What is Dentatorubral pallidoluysian atrophy?
Dentatorubral-pallidoluysian atrophy, commonly known as DRPLA, is a progressive brain disorder that causes involuntary movements, mental and emotional problems, and a decline in thinking ability. The average age of onset of DRPLA is 30 years, but this condition can appear anytime from infancy to mid-adulthood.
What is Haw River syndrome?
He has a rare genetic condition called Haw River Syndrome. It is a neurological condition seen in several generations of one local family which damages nerve tissue leading to the loss of control of body movements, seizures, dementia and is eventually fatal.
What genetic mutation is responsible for the SCA1 disease and what consequences it has on protein primary structure?
Mutations in the ATXN1 gene cause SCA1. The ATXN1 gene provides instructions for making a protein called ataxin-1. This protein is found throughout the body, but its function is unknown.
How polluted is the Haw River?
The Haw River watershed has one of the highest levels in NC for unregulated industrial chemicals such as PFAS and 1,4-dioxane. Read more about industrial contaminants.
What are the symptoms of SCA1?
People with this condition initially experience problems with coordination and balance (ataxia). Other signs and symptoms of SCA1 include speech and swallowing difficulties, muscle stiffness (spasticity), and weakness in the muscles that control eye movement (ophthalmoplegia).
How is SCA1 inherited?
SCA1 is typically inherited from the parents in an autosomal dominant regime; the children of a person with the disease have a 50% chance of inheriting it themselves, and new mutations can occur in some cases.
Is Huntington’s always inherited?
Huntington’s disease is caused by an inherited defect in a single gene. Huntington’s disease is an autosomal dominant disorder, which means that a person needs only one copy of the defective gene to develop the disorder.
How does a person inherit Huntington’s disease?
This condition is inherited in an autosomal dominant pattern , which means one copy of the altered gene in each cell is sufficient to cause the disorder. An affected person usually inherits the altered gene from one affected parent.
Is the Haw river Clean?
The Haw River is threatened by polluted runoff– rainwater that picks up pollution as it flows over roads and parking lots – and sewage leaking from outdated and overtaxed wastewater pipes. …
What are the symptoms of dentatorubral pallidoluysian atrophy?

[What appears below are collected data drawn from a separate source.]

(* ===== verification/LoadFile.v ===== *)
(** * Load files (matter-produce/src/dat.rs, matter-gap/src/dat_parse.rs, column_map.rs)

    A production writes its rows to a Concordance load file, with the columns of the
    field map of its profile (matter-core/src/production_profile.rs); the gap analysis
    parses such a file, or a CSV file, of the other side.  The CSV reader is a
    parameter. *)

From S2P Require Import Prelude Text Utf Folder NamedPropMap.
#[local] Open Scope Z_scope.
#[local] Set Warnings "-register-all".

(** ** Writing *)

Definition UTF8_BOM : list byte := [Byte.xef; Byte.xbb; Byte.xbf].
Definition DAT_QUALIFIER : Z := 0xFE.
Definition DAT_SEPARATOR : Z := 0xB6.
Definition DAT_NEWLINE : Z := 0xAE.
Definition LF : Z := 10.
Definition CR : Z := 13.

Definition DAT_FIELDS : list rstring := map lit
  ["BEGBATES"; "ENDBATES"; "CONTROL_NUMBER"; "ITEM_ID"; "PARENT_ITEM_ID"; "FAMILY_ID"; "CUSTODIAN"; "FILE_NAME"; "FILE_EXT";
   "FILE_CATEGORY"; "MIME_TYPE"; "FILE_SIZE"; "SHA256"; "DATE_SENT"; "DATE_RECEIVED"; "DATE_CREATED"; "FROM"; "TO"; "CC"; "BCC";
   "SUBJECT"; "NATIVE_PATH"; "TEXT_PATH"; "HAS_REDACTED_TEXT"; "WITHHELD"; "PROD_STATUS"]%string.

(** [LoadRow] *)
Record load_row := {
  lr_control_number : rstring; end_bates : rstring; lr_item_id : rstring; lr_parent_item_id : rstring; lr_family_id : rstring;
  lr_custodian : rstring; lr_file_name : rstring; lr_file_ext : rstring; lr_file_category : rstring; lr_mime_type : rstring;
  file_size : rstring; lr_sha256 : rstring; lr_date_sent : rstring; lr_date_received : rstring; lr_date_created : rstring;
  lr_from : rstring; lr_to : rstring; lr_cc : rstring; lr_bcc : rstring; lr_subject : rstring; native_path : rstring;
  text_path : rstring; has_redacted_text : rstring; withheld : rstring; prod_status : rstring }.
Definition _score_text_with_keywords (text : string) : Q :=
  let text := PyStr.lower text in
  let word_count := length (PyStr.split text) in
  let sentence_count := length (PyStr.re_split_sentences text) in
  if ((word_count <? 5) || (sentence_count =? 0))%nat then 0
  else
    let content_density := of_nat word_count / of_nat sentence_count in
    let density_score := py_min (content_density / 10) 1 in
    let final_score :=
      keyword_score text * (4 # 10) +
      quality_score text word_count * (3 # 10) +
      density_score * (3 # 10) in
    py_min final_score 1.

(** What the call to the Cohere service inside the [try] block does:
    either [cohere.Client] or [co.generate] raises, or a response arrives,
    of which the code reads the texts of [response.generations]. *)
Inductive cohere_outcome : Type :=
  | CohereRaises
  | CohereResponse (generations : list string).

(** [_score_text_with_cohere], given the outcome of the service call.
    Indexing an empty [generations] raises [IndexError] inside the [try],
    which the [except] clause turns into the keyword score. *)
Definition _score_text_with_cohere (outcome : cohere_outcome) (text : string)
    : Q :=
  match outcome with
  | CohereRaises => _score_text_with_keywords text
  | CohereResponse [] => _score_text_with_keywords text
  | CohereResponse (generation :: _) =>
      let score_text := PyStr.strip generation in
      match PyStr.re_search_digits score_text with
      | Some digits => PyStr.float_of_digits digits / 100
      | None => 1 # 2
      end
  end.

Dentatorubral–pallidoluysian atrophy (DRPLA) is a rare autosomal dominant neurodegenerative disorder clinically characterized by various combinations of cerebellar ataxia, choreoathetosis, myoclonus, epilepsy, dementia, and psychiatric symptoms.

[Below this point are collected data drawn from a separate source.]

Lemma full_index_sorted (lmax : Z) : StronglySorted lex_lt (full_index lmax).
Proof.
  unfold full_index.
  apply StronglySorted_flat_map with (RX := Z.lt).
  - apply zrange_sorted.
  - intros l. apply StronglySorted_map with (RA := Z.lt); [| apply zrange_sorted].
    intros x y Hxy. unfold lex_lt; simpl. lia.
  - intros l l' y y' Hl Hy Hy'.
    apply in_map_iff in Hy as [m [<- _]]. apply in_map_iff in Hy' as [m' [<- _]].
    unfold lex_lt; simpl. lia.
Qed.

Lemma full_index_sorted_le (lmax : Z) :
  StronglySorted (fun a b => lex_le a b = true) (full_index lmax).
Proof.
  eapply StronglySorted_weaken; [| apply full_index_sorted].
  intros x y. apply lex_lt_le.
Qed.

Lemma full_index_NoDup (lmax : Z) : NoDup (full_index lmax).
Proof.
  eapply StronglySorted_NoDup; [| apply full_index_sorted]. apply lex_lt_irrefl.
Qed.

Lemma NoDup_map_inj {A B : Type} (f : A -> B) (l : list A) :
  (forall x y, f x = f y -> x = y) -> NoDup l -> NoDup (map f l).
Proof.
  intros Hf. induction 1 as [| x l Hx Hn IH]; simpl; constructor; [| exact IH].
  rewrite in_map_iff. intros [y [E Hy]]. apply Hf in E. now subst.
Qed.

Lemma negm_involutive (k : key) : negm (negm k) = k.
Proof. destruct k as [l m]; unfold negm; simpl. f_equal; lia. Qed.

Lemma negm_injective (a b : key) : negm a = negm b -> a = b.
Proof. intros H. rewrite <- (negm_involutive a), H. apply negm_involutive. Qed.

Lemma swap_involutive (k : key) : swap (swap k) = k.
Proof. now destruct k. Qed.

Lemma swap_injective (a b : key) : swap a = swap b -> a = b.
Proof. intros H. rewrite <- (swap_involutive a), H. apply swap_involutive. Qed.

Lemma in_map_negm (k : key) (l : list key) : In k (map negm l) <-> In (negm k) l.
Proof.
  rewrite in_map_iff. split.
  - intros [x [<- H]]. now rewrite negm_involutive.
  - intros H. exists (negm k). split; [apply negm_involutive | exact H].
Qed.

Lemma in_map_swap (k : key) (l : list key) : In k (map swap l) <-> In (swap k) l.
Proof.
  rewrite in_map_iff. split.
  - intros [x [<- H]]. now rewrite swap_involutive.
  - intros H. exists (swap k). split; [apply swap_involutive | exact H].
Qed.

Lemma in_expanded_index (lmax : Z) (k : key) :
  In k (expanded_index lmax) <-> In k (full_index lmax).
Proof.
  destruct k as [l m]. unfold expanded_index.
  rewrite in_app_iff, filter_In, in_map_negm, in_full_index. unfold negm; simpl.
  rewrite !in_getlm_pairs, negb_true_iff, Z.eqb_neq. lia.
Qed.

Lemma expanded_index_NoDup (lmax : Z) : NoDup (expanded_index lmax).
Proof.
  unfold expanded_index. apply NoDup_app.
  - apply getlm_pairs_NoDup.
  - apply NoDup_filter, NoDup_map_inj; [apply negm_injective | apply getlm_pairs_NoDup].
  - intros [l m] H1 H2. apply filter_In in H2 as [H2 H3].
    apply in_map_negm in H2. unfold negm in H2; simpl in H2, H3.
    apply in_getlm_pairs in H1. apply in_getlm_pairs in H2.
    apply negb_true_iff, Z.eqb_neq in H3. lia.
Qed.

(** Sorted by degree and order, the expanded labels are the full index. *)
Lemma sort_expanded_index (lmax : Z) :
  sort_by lex_le (expanded_index lmax) = full_index lmax.
Proof.
  apply sort_by_unique.
  - apply lex_le_total.
  - apply lex_le_trans.
  - apply lex_le_antisym.
  - apply NoDup_Permutation;
      [apply expanded_index_NoDup | apply full_index_NoDup | apply in_expanded_index].
  - apply full_index_sorted_le.
Qed.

Who was the first person to have pallidoluysian atrophy?
The first description of dentatorubral pallidoluysian atrophy (DRPLA), was by Titica and van Boegaert in 1946, when they reported two cases in a single family with progressive choreoathetosis, ataxia, and dementia. Autopsy of one patient revealed atrophy of both the pallidoluysian and dentatorubral systems.

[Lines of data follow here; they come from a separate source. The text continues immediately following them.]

Lemma ilog2_spec (a : Q) :
  0 < a -> exp2 (ilog2 a) <= a /\ a < exp2 (ilog2 a + 1).
Proof.
  destruct a as [n d]. intros Ha.
  assert (Hn : (0 < n)%Z) by (unfold Qlt in Ha; simpl in Ha; lia).
  unfold ilog2. cbn [Qnum Qden].
  set (p := Z.log2 n). set (q := Z.log2 (Z.pos d)).
  assert (Hp0 : (0 <= p)%Z) by apply Z.log2_nonneg.
  assert (Hq0 : (0 <= q)%Z) by apply Z.log2_nonneg.
  destruct (Z.log2_spec n Hn) as [Hp1 Hp2]. fold p in Hp1, Hp2.
  destruct (Z.log2_spec (Z.pos d) eq_refl) as [Hq1 Hq2]. fold q in Hq1, Hq2.
  assert (Hfrac : forall u w : Z, (0 <= u)%Z -> (0 <= w)%Z ->
            exp2 (u - w) == inject_Z (2 ^ u) / inject_Z (2 ^ w)).
  { intros u w Hu Hw. unfold exp2. rewrite Qpower_minus by discriminate.
    rewrite !Zpower_Qpower by assumption. reflexivity. }
  assert (Hpow : forall u : Z, (0 <= u)%Z -> 0 < inject_Z (2 ^ u)).
  { intros u Hu. rewrite <- exp2_Z by exact Hu. apply exp2_pos. }
  assert (Hlow : exp2 (p - q - 1) <= n # d).
  { replace (p - q - 1)%Z with (p - (q + 1))%Z by lia.
    rewrite Hfrac by lia. apply Qle_shift_div_r; [apply Hpow; lia |].
    unfold Qle, Qmult, inject_Z. simpl. nia. }
  assert (Hupp : n # d < exp2 (p - q + 1)).
  { replace (p - q + 1)%Z with (p + 1 - q)%Z by lia.
    rewrite Hfrac by lia. apply Qlt_shift_div_l; [apply Hpow; lia |].
    unfold Qlt, Qmult, inject_Z. simpl. nia. }
  destruct (Qle_bool (exp2 (p - q)) (n # d)) eqn:E.
  - apply Qle_bool_iff in E. split; assumption.
  - split; [exact Hlow |].
    replace (p - q - 1 + 1)%Z with (p - q)%Z by lia.
    apply Qnot_le_lt. intros H. apply Qle_bool_iff in H. congruence.
Qed.

Lemma fl32_comp (x y : Q) : x == y -> fl32 x = fl32 y.
Proof. intros E. unfold fl32. rewrite (Qred_complete _ _ E). reflexivity. Qed.

(** The value of [fl32] on a positive number. *)
Lemma fl32_pos (x : Q) :
  0 < x ->
  fl32 x = inject_Z (rint (Qred x / exp2 (Z.max (ilog2 (Qred x) - 23) (-149))))
           * exp2 (Z.max (ilog2 (Qred x) - 23) (-149)).
Proof.
  intros Hx. unfold fl32.
  assert (Hv : 0 < Qred x) by (rewrite Qred_correct; exact Hx).
  destruct (Qeq_bool (Qred x) 0) eqn:E.
  { apply Qeq_bool_iff in E. lra. }
  replace (ltb (Qred x) 0) with false by (symmetry; apply ltb_ge; lra).
  assert (Ha : Qabs (Qred x) = Qred x).
  { destruct (Qred x) as [n d]. unfold Qlt in Hv. simpl in Hv.
    unfold Qabs. rewrite Z.abs_eq by lia. reflexivity. }
  rewrite Ha. reflexivity.
Qed.

Lemma fl32_nonneg (x : Q) : 0 <= x -> 0 <= fl32 x.
Proof.
  intros Hx. destruct (Qlt_le_dec 0 x) as [Hpos | Hz].
  - rewrite fl32_pos by exact Hpos.
    apply Qmult_le_0_compat; [| apply Qlt_le_weak, exp2_pos].
    change 0 with (inject_Z 0). rewrite <- Zle_Qle. apply rint_nonneg.
    apply Qle_shift_div_l; [apply exp2_pos |].
    rewrite Qmult_0_l, Qred_correct. exact Hx.
  - assert (E : x == 0) by lra. rewrite (fl32_comp _ _ E). vm_compute. discriminate.
Qed.

(** Half an ulp: the distance to the nearest single-precision number. *)
Lemma fl32_near (x : Q) :
  0 < x ->
  let t := exp2 (Z.max (ilog2 (Qred x) - 23) (-149)) in
  x - (1 # 2) * t <= fl32 x /\ fl32 x <= x + (1 # 2) * t.
Proof.
  intros Hx t. rewrite fl32_pos by exact Hx. fold t.
  assert (Ht : 0 < t) by apply exp2_pos.
  destruct (rint_spec (Qred x / t)) as [Hlo Hhi].
  set (mz := inject_Z (rint (Qred x / t))) in *.
  assert (Hq : Qred x / t * t == x).
  { rewrite Qred_correct. field. lra. }
  set (q := Qred x / t) in *.
  assert (H1 : - (1 # 2) * t <= (mz - q) * t)
    by (apply Qmult_le_compat_r; lra).
  assert (H2 : (mz - q) * t <= (1 # 2) * t)
    by (apply Qmult_le_compat_r; lra).
  assert (E : (mz - q) * t == mz * t - q * t) by ring.
  rewrite E, Hq in H1, H2. split; lra.
Qed.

What are the most common clinical manifestations of DRPLA?
The clinical picture of DRPLA is characterized by a wide range of clinical manifestations, the precise nature of which depend on age of onset and repeat length. The most constant clinical findings in DRPLA are cerebellar ataxia, dysarthria, and progressive dementia.
How is the dentatorubral system affected by DRPLA?
The degenerative pathological changes seen in DRPLA mainly affect the dentate nucleus, with its projection to the red nucleus, and the external pallidum, with its projection to the subthalamic nucleus. Usually, the dentatorubral system is more severely affected.